A Systems Biology Approach to Understanding Alzheimer’s Disease
Date: April 30 - May 02, 2010
Alzheimer’s disease (AD) is the most prevalent form of dementia affecting the elderly. AD has devastating effects on the individual, leading to neuronal and synaptic loss, neuroinflammation, dysfunction of the blood-brain barrier and deposition of amyloid beta plaques in the brain parenchyma and cerebral blood vessels. Due to the inherent difficulty studying the many possible initiating factors of AD with in vivo models, we have chosen to approach this problem from a quantitative perspective initially to determine what key factors may initiate AD pathogenesis. We have developed a multi-scale systems biology model that describes the interactions between different components of the brain’s biological network at the tissue, cellular and transcriptional levels. Neurons have been modeled using a modified McCulloch-Pitts neural network that accounts for cell death and synapse loss due to varying amyloid beta and cholesterol levels. Microglia have been modeled in both the ramified and activated states using the Langevin equations of motion.
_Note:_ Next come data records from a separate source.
(** One signal without a number hides the others. *)
Example nan_signal_blinds :
  tier (score [signal "n1" 1 90 0]) = EMERGENCY /\
  tier (score [signal "n1" 1 90 0; mkSignal (Some "n1") "x" NaN (Fin 10) 0 []]) = INFO.
Proof. by vm_compute. Qed.

Lemma stores_agree_witness :
  let x := signal "n1" (1 # 2) 40 1000 in
  exists kept kept', (correlate 300000 x (∅ : MemSignals)).2 = Ok kept /\
    (correlate 300000 x ([] : PgSignals)).2 = Ok kept' /\ score kept = score kept'.
Proof.
  intros x. pose proof (stores_agree 300000 x ∅ [] ltac:(discriminate) ltac:(reflexivity)) as P.
  assert (pg_stored x = Ok x) as E by (vm_compute; reflexivity). rewrite E in P.
  destruct (P eq_refl) as (m' & t' & k & k' & Em & Et & _ & H & _).
  exists k, k'. rewrite Em, Et. split; [reflexivity|]. split; [reflexivity|exact H].
Defined.

Lemma evaluate_contains_witness :
  exists db' ev, evaluate "i1" "e1" 0 [signal "n1" 1 50 0; signal "n1" (9 # 10) 40 10] fleet = (db', Ok ev) /\
    ev.(ev_contained) = true.
Proof.
  destruct (evaluate_contains "i1" "e1" 0 [signal "n1" 1 50 0; signal "n1" (9 # 10) 40 10] fleet "n1"
    (node (sample_node "n1" "d1" "key1" "10.144.0.1"))) as (db' & ev & E & _ & Hc & _).
  - apply sample_db_ok.
  - reflexivity.
  - vm_compute. reflexivity.
  - intros i Hi. inversion Hi.
  - apply (bool_decide_eq_true_1 _). vm_compute. reflexivity.
  - intros e Hi. inversion Hi.
  - exists db', ev. split; [exact E|]. rewrite Hc. vm_compute. reflexivity.
Defined.

Lemma isolate_other_entity_throws_witness :
  isolateNode "d1" fleet = (fleet, Throw foreign_key_violation).
Proof.
  apply (isolate_other_entity_throws "d1" (sample_device "d1" "hw1") fleet); vm_compute; reflexivity.
Defined.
The spatial-temporal distribution of beta amyloid has been modeled using the convection-reaction-diffusion equation with stochastic generation rates. Transport of beta amyloid by LRP-1 across the blood-brain barrier has also been modeled. Future generations of the model will take into account experimental results, as well as include models for plaque development in the basement membrane of cerebral blood vessels.